Subspecies P. t. erythrozonus is similar to the nominate but smaller and has a much smaller breast spot or none at all. P. t. nuchalis is also similar to the nominate, but its breast spot is usually larger and the white basal line on the bill is wider.

The most common call is described as "a high, sharp, squeaky, note, such as seek, pseek, pink or penk, or a two-parted pi-cheet or squi-zeek." They also make a "purr" and an "aggressive, rasping grhhrr". A rattle call "bddddddt" may actually be non-vocal. Collared aracari's wings make an audible whir during flight.

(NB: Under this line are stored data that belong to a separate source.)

(* ===== verification/Core.v ===== *)
(** * The event loop: [async/core.C] (and the times of [async/amisc.h])

    Programs register callbacks for times, descriptors, signals, children and for
    idle moments; [amain] calls them.  A callback may register and remove others while
    the loop walks over its own data, so callbacks run inside of the loop here:
    [behave] says what the program's callback number [n] does after a log of what
    has happened so far.  The kernel is a list of answers: times, what [select]
    reports, children that have ended, and the signals that arrive at each point where one may
    be caught ([interrupt]).

    Timers and idle callbacks are in maps from addresses; what is not in its map
    is not allocated.  The tree of timers is the sequence of its nodes in order
    ([ItreeProps.v] shows that [itree] is such a sequence, that equal keys keep the order of
    insertion and that a look-up finds the first), the table of children is a
    map ([IhashProps.v]). *)
From Stdlib Require Import ZArith Lia.
From stdpp Require Import prelude gmap.
From S2P Require Import Prelude.

(** ** Times *)
Record timespec := mkts { tv_sec : Z; tv_nsec : Z }.
Definition tscmp (a b : timespec) : Z :=
  if tv_sec a <? tv_sec b then -1
  else if tv_sec b <? tv_sec a then 1
  else if tv_nsec a <? tv_nsec b then -1
  else if tv_nsec b <? tv_nsec a then 1 else 0.
Definition ts_lt (a b : timespec) : bool := tscmp a b <? 0.
Definition ts_le (a b : timespec) : bool := tscmp a b <=? 0.
Definition ts_eq (a b : timespec) : bool := (tv_nsec a =? tv_nsec b) && (tv_sec a =? tv_sec b).
Definition ts_add (a b : timespec) : timespec :=
  let ts := mkts (tv_sec a + tv_sec b) (tv_nsec a + tv_nsec b) in
  if 1000000000 <? tv_nsec ts then mkts (tv_sec ts + 1) (tv_nsec ts - 1000000000) else ts.
Definition ts_sub (a b : timespec) : timespec :=
  if tv_nsec b <? tv_nsec a then mkts (tv_sec a - tv_sec b) (tv_nsec a - tv_nsec b)
  else mkts (tv_sec a - tv_sec b - 1) (tv_nsec a + 1000000000 - tv_nsec b).

(** ** The state *)
Inductive cb := CbNull | CbChldCheck | CbUser (n : Z).
#[export] Instance cb_eq_dec : EqDecision cb.
Proof. solve_decision. Defined.
Definition selread : Z := 0.
Definition selwrite : Z := 1.
Definition fdsn : Z := 2.
Definition nsig : Z := 65.
Definition SIGCHLD : Z := 17.
(** [sigaction] refuses [SIGKILL] and [SIGSTOP], and [sigcb] panics then. *)
Definition sigaction_ok (sig : Z) : bool := negb ((sig =? 9) || (sig =? 19)).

==Distribution and habitat==

The subspecies of collared aracari are found thus:

- P. t. torquatus, from east-central Mexico south through Central America to just into northwestern Colombia, but not on the Yucatán Peninsula
- P. t. erythrozonus, southeastern Mexico including the Yucatán Peninsula, Belize, and Peten in northern Guatemala
- P. t. nuchalis, northern Colombia and northern Venezuela

The collared aracari inhabits the interior and edges of evergreen primary forest and mature secondary forest and also coffee, cacao, and fruit plantations. In the semi-arid parts of northern Colombia and Venezuela it also occurs in gallery forest. In elevation it is found from sea level to about 1000 m.

==Behavior==
===Social behavior===

Collared aracaris typically travel in groups of about six to fifteen individuals that sometimes include other toucan species. They also roost communally; up to seven may occupy a cavity overnight.

===Feeding===

The collared aracari's diet is mostly fruit but it also feeds on large insects, the eggs and nestlings of other birds, and other small vertebrates. It mostly forages from the forest's mid level to the canopy but will feed on fruits in the understory. They glean fruit by stretching from a perch, bending, and even hanging upside down. They regurgitate large fruit seeds which often remain viable.

===Breeding===

The collared aracari's breeding season is from January to May in most of its range. It nests in tree cavities, usually those excavated by large woodpeckers but also natural ones. They may enlarge the cavity, which can be up to 30 m above the ground. The clutch size is usually three eggs but can be as large as five. The incubation period is 16 to 17 days and both parents incubate. Fledging occurs 26 to 30 days after hatch. The parents and often up to three other adults provision the nestlings. They are fed mostly with insects when young.

==Status==

The IUCN has assessed the collared aracari as being of Least Concern. It has an extremely large range but an unknown population size that is believed to be decreasing. No immediate threats have been identified. "[A]lthough it tolerates secondary forest, it nonetheless is very susceptible to deforestation" and is hunted by indigenous peoples.